The following discussion is an archived debate of the proposed deletion of the article below. Please do not modify it. Subsequent comments should be made on the appropriate discussion page (such as the article's
talk page or in a
deletion review). No further edits should be made to this page.
Non-notable chiropractic college, the article reads as a
WP:COATRACK because the only mainstream coverage has been in respect of the school's promotion of anti-vaccination charlatan Andrew Wakefield. Guy (
Help!)
11:19, 5 July 2015 (UTC)reply
Delete. Their only notability appears to be in relation to
Andrew Wakefield, well-known for his fraudulent research paper. If this is true, it's sufficient to include the school in Wakefield's article and, indeed, it is already mentioned there. Note that there may be other reasons why this school is notable, even though no reasons are asserted at this time in the article. Note that the article was originally a copyright violation created by an editor with an undisclosed conflict of interest. --
Yamla (
talk)
12:57, 5 July 2015 (UTC)reply
True, but this does not exempt it from the need for sourcing, per
WP:Golden rule, and I would note that while it may award degrees, they are not actually accredited, so they are not real degrees. Guy (
Help!)
13:21, 6 July 2015 (UTC)reply
Thanks.
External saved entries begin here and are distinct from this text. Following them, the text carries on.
Lemma serial_names c d s :
  names (serial c d s).2 = (names_step c (names s)).1
  ∧ (serial c d s).1.1 = answer (names_step c (names s)).2.
Proof.
  assert (Hc : ∀ ns rev, names (changed ns rev d s).2 = ns).
  { intros. unfold changed. by rewrite save_if_dirty_names. }
  destruct c as [now n id|now n id|now n]; unfold serial, register, upsert, update_heartbeat, names_step.
  - destruct (names s !! n); [done|].
    specialize (Hc (<[n:=RegistryEntry.new now n id]> (names s)) (<[id:=n]> (reverse s))).
    by destruct (changed _ _ d s).
  - match goal with |- context [changed ?a ?b d s] => specialize (Hc a b); by destruct (changed a b d s) end.
  - destruct (names s !! n) as [e|]; [|done].
    match goal with |- context [changed ?a ?b d s] => specialize (Hc a b); by destruct (changed a b d s) end.
Qed.
Lemma serial_all_snoc cs c d s :
  names (serial_all (cs ++ [c]) d s).2 = (names_step c (names (serial_all cs d s).2)).1.
Proof.
  unfold serial_all. rewrite foldl_app. cbn [foldl].
  destruct (foldl _ (d, s) cs) as [d1 s1]. cbn [fst snd].
  pose proof (serial_names c d1 s1) as [E _]. by destruct (serial c d1 s1) as [[r d2] s2].
Qed.

(** A call that has taken the names answers as it would in the order of [commits]. *)
Definition answered (d0 : Disk) (s0 : RegistryServer) (cs : list (nat * Call)) (j : nat) (c : Call) (p : Pc) : Prop :=
  match p with
  | AtNames => True
  | _ => ∃ l1 l2, cs = l1 ++ (j, c) :: l2
           ∧ answer p = answer (names_step c (names (serial_all l1.*2 d0 s0).2)).2
  end.
Definition serializes (d0 : Disk) (s0 : RegistryServer) (y : Sys) : Prop :=
  names (server y) = names (serial_all (commits y).*2 d0 s0).2
  ∧ ∀ j c p, calls y !! j = Some (c, p) → answered d0 s0 (commits y) j c p.

Lemma answered_snoc d0 s0 cs e j c p : answered d0 s0 cs j c p → answered d0 s0 (cs ++ [e]) j c p.
Proof.
  destruct p; simpl; try done; intros (l1 & l2 & -> & E); exists l1, (l2 ++ [e]);
    (split; [by rewrite <-app_assoc|done]).
Qed.

Lemma call_step_names c p d s s' d' p' :
  call_step c p d s = Some (s', d', p') → p ≠ AtNames →
  names s' = names s ∧ answer p' = answer p ∧ p' ≠ AtNames.
Proof.
  intros Hc Hp. destruct p; simpl in Hc; try done.
  1,2,4,6: by injection Hc as <- <- <-.
  - injection Hc as <- <- <-. by destruct (dirty s).
  - destruct (save_json data (db_path s) d) as [[] d1]; by injection Hc as <- <- <-.
Qed.

Lemma act_serializes d0 s0 a y y' : serializes d0 s0 y → act a y = Some y' → serializes d0 s0 y'.
Proof.
  intros [Hn Hc] Ha. destruct a as [c|j]; simpl in Ha.
  { injection Ha as <-. split; [done|]. simpl. intros i c' p'.
    rewrite lookup_app_Some, list_lookup_singleton_Some.
    intros [Hi|(_ & _ & [= <- <-])]; [by apply Hc|done]. }
  destruct (calls y !! j) as [[c p]|] eqn:Ej; [|done]. simpl in Ha.
  destruct (call_step c p (disk y) (server y)) as [[[s' d'] p']|] eqn:Es; [|done]. injection Ha as <-.
  pose proof (Hc j c p Ej) as Hj.
  assert (p = AtNames ∨ p ≠ AtNames) as [->|Hp] by (destruct p; (by left) || by right).
  - simpl in Es. destruct (names_step c (names (server y))) as [ns p1] eqn:En. injection Es as <- <- <-.
    split; simpl.
    + rewrite fmap_app. cbn. by rewrite serial_all_snoc, <-Hn, En.
    + intros i c' p'. rewrite list_lookup_insert_Some. intros [(<- & [= <- <-] & _)|[_ Hi]].
      * destruct p1; simpl; try done; exists (commits y), []; (split; [done|]; by rewrite <-Hn, En).
      * by apply answered_snoc, Hc.
  - destruct (call_step_names _ _ _ _ _ _ _ Es Hp) as (En & Ea & Hp').
    replace (match p with AtNames => _ | _ => commits y end) with (commits y) by by destruct p.
    split; simpl; [by rewrite En|]. intros i c' p1. rewrite list_lookup_insert_Some.
    intros [(<- & [= <- <-] & _)|[_ Hi]]; [|by apply Hc].
    destruct p; try done; destruct p'; simpl in *; try done; by rewrite Ea.
Qed.

(** C29: The names and the answers of overlapping calls are those of the same calls one after the other, in
    the order in which they took the lock of the names: in particular of two registrations of a
    free name exactly one succeeds. *)
Theorem calls_serialize acts s0 d0 y :
  run acts (start s0 d0) = Some y →
  names (server y) = names (serial_all (commits y).*2 d0 s0).2
  ∧ ∀ j c res, calls y !! j = Some (c, Returned res) →
      ∃ l1 l2, commits y = l1 ++ (j, c) :: l2
        ∧ res = (serial c (serial_all l1.*2 d0 s0).1 (serial_all l1.*2 d0 s0).2).1.1.
Proof.
  intros Hr. assert (Hs : serializes d0 s0 y).
  { apply (run_ind (serializes d0 s0) acts) with (start s0 d0); [|done|done]. intros a. apply act_serializes. }
  destruct Hs as [Hn Hc]. split; [done|]. intros j c res Hj.
  destruct (Hc j c _ Hj) as (l1 & l2 & E & Ha). exists l1, l2. split; [done|].
  destruct (serial_names c (serial_all l1.*2 d0 s0).1 (serial_all l1.*2 d0 s0).2) as [_ ->]. exact Ha.
Qed.

(** ** Calls on different names *)

Definition returned (p : Pc) : bool := match p with Returned _ => true | _ => false end.
(** A call begins only when no other call for its name is under way. *)
Definition begins_alone (a : Action) (y : Sys) : bool :=
  match a with
  | Begin c => forallb (λ cp, returned cp.2 || bool_decide (call_name cp.1 ≠ call_name c)) (calls y)
  | Step _ => true
  end.
Fixpoint exclusive (acts : list Action) (y : Sys) : bool :=
  match acts with
  | [] => true
  | a :: acts => begins_alone a y && match act a y with Some y' => exclusive acts y' | None => true end
  end.
Lemma begins_alone_others c y j c' p :
  begins_alone (Begin c) y = true → calls y !! j = Some (c', p) → call_name c' = call_name c →
  returned p = true.
Proof.
  intros Ha Hj Hn. apply list_elem_of_lookup_2, list_elem_of_In in Hj.
  simpl in Ha. rewrite forallb_forall in Ha. specialize (Ha _ Hj). simpl in Ha.
  by rewrite bool_decide_eq_false_2, orb_false_r in Ha by auto.
Qed.

(** A reverse entry is true, or the call that is to delete it is on its way; what a call is to enter
    is true. *)
Record settled (y : Sys) : Prop := {
  one_each i j ci pi cj pj :
    calls y !! i = Some (ci, pi) → calls y !! j = Some (cj, pj) → i ≠ j →
    call_name ci = call_name cj → returned pi = true ∨ returned pj = true;
  entries_true id n :
    reverse (server y) !! id = Some n →
    entry_node <$> names (server y) !! n = Some id
    ∨ ∃ j c new, calls y !! j = Some (c, AtReverse new (Some id)) ∧ call_name c = n;
  entry_to_come j c new old :
    calls y !! j = Some (c, AtReverse new old) →
    entry_node <$> names (server y) !! call_name c = Some new;
  own_names : map_Forall (λ n e, entry_name e = n) (names (server y))
}.

(** What taking the names does. *)
Lemma names_step_spec c ns ns' p :
  names_step c ns = (ns', p) → map_Forall (λ n e, entry_name e = n) ns →
  map_Forall (λ n e, entry_name e = n) ns'
  ∧ (∀ n, n ≠ call_name c → ns' !! n = ns !! n)
  ∧ (∀ id, entry_node <$> ns !! call_name c = Some id →
       entry_node <$> ns' !! call_name c = Some id ∨ ∃ new, p = AtReverse new (Some id))
  ∧ (∀ new old, p = AtReverse new old → entry_node <$> ns' !! call_name c = Some new).
Proof.
  intros Hn Hk. destruct c as [now n id|now n id|now n]; simpl in Hn |- *.
  - destruct (ns !! n) as [e|] eqn:E; injection Hn as <- <-.
    + split_and!; [done|done| |done]. intros i Hi. left. by rewrite E.
    + split_and!; [by apply map_Forall_insert_2| |done|].
      * intros m Hm. by rewrite lookup_insert_ne.
      * intros new old [= <- _]. by rewrite lookup_insert_eq.
  - injection Hn as <- <-. split_and!; [by apply map_Forall_insert_2| | |].
    + intros m Hm. by rewrite lookup_insert_ne.
    + intros i Hi. right. exists id. by rewrite Hi.
    + intros new old [= <- _]. by rewrite lookup_insert_eq.
  - destruct (ns !! n) as [e|] eqn:E; injection Hn as <- <-.
    + split_and!; [|intros m Hm; by rewrite lookup_insert_ne| |done].
      * apply map_Forall_insert_2; [|done]. simpl. by apply (Hk n e).
      * intros i Hi. left. rewrite lookup_insert_eq. simpl in Hi |- *. exact Hi.
    + split_and!; [done|done| |done]. intros i Hi. left. by rewrite E.
Qed.

Lemma begin_settled c y : settled y → begins_alone (Begin c) y = true →
  settled (mkSys (server y) (disk y) (calls y ++ [(c, AtNames)]) (commits y)).
Proof.
  intros [He Ht Hc Hk] Ha. split; simpl; try done.
  - intros i j ci pi cj pj. rewrite !lookup_app_Some, !list_lookup_singleton_Some.
    intros [Hi|(Hi & Ei & [= <- <-])] [Hj|(Hj & Ej & [= <- <-])] Hij Hn.
    + by eapply He.
    + left. by eapply begins_alone_others.
    + right. by eapply begins_alone_others.
    + lia.
  - intros id n Hr. destruct (Ht id n Hr) as [|(j & c' & new & Hj & Hn)]; [by left|].
    right. exists j, c', new. split; [by apply lookup_app_l_Some|done].
  - intros j c' new old. rewrite lookup_app_Some, list_lookup_singleton_Some.
    intros [Hj|(_ & _ & [=])]. by eapply Hc.
Qed.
Years of dealing with Christian degree mills has made me deeply cynical about accreditation: the longer an institution's accreditation page, the less likely it is that it is actually accredited. This is
no exception. Compare with this
masterpiece of brevity. You can always check at
CHEA. Guy (
Help!)
19:08, 6 July 2015 (UTC)reply
Delete non-notable diploma mill, article is a
WP:COATRACK, one source is the subject's own publication, the other two refer to the coatracked event, trivially mentioning the venue. Web searches turn up trivial mentions, press releases and social media. Fails all guidelines.
Kraxler (
talk)
16:51, 19 July 2015 (UTC)reply
Keep Looking at the versions in the history, it is a degree- granting college; it makes no extravagant claims for accreditation, and the copyvio description of the college could simply have been rewritten rather than removing it, turning the article into nonsense (more precisely, into a coatrack about anti-vaccination) , and then nominating it for deletion. An organization's website is a perfectly reliable source for routine information about it, and every college article we have relies in large part upon them. DGG (
talk )
03:28, 20 July 2015 (UTC)reply
Delete, non-accredited institutions (ie: diploma mills) are not really "degree-granting institutions" in any meaningful way. Or, to use the logic above, could I set up a "university" in my garage and be guaranteed notability because I hand out "Master of Awesomeness" degrees for a fiver? No reliable or substantial sources that discuss this place in any way that could get it over the
WP:GNG either, as far as I can tell.
Lankiveil(
speak to me)11:33, 20 July 2015 (UTC).reply
The above discussion is preserved as an archive of the debate. Please do not modify it. Subsequent comments should be made on the appropriate discussion page (such as the article's
talk page or in a
deletion review). No further edits should be made to this page.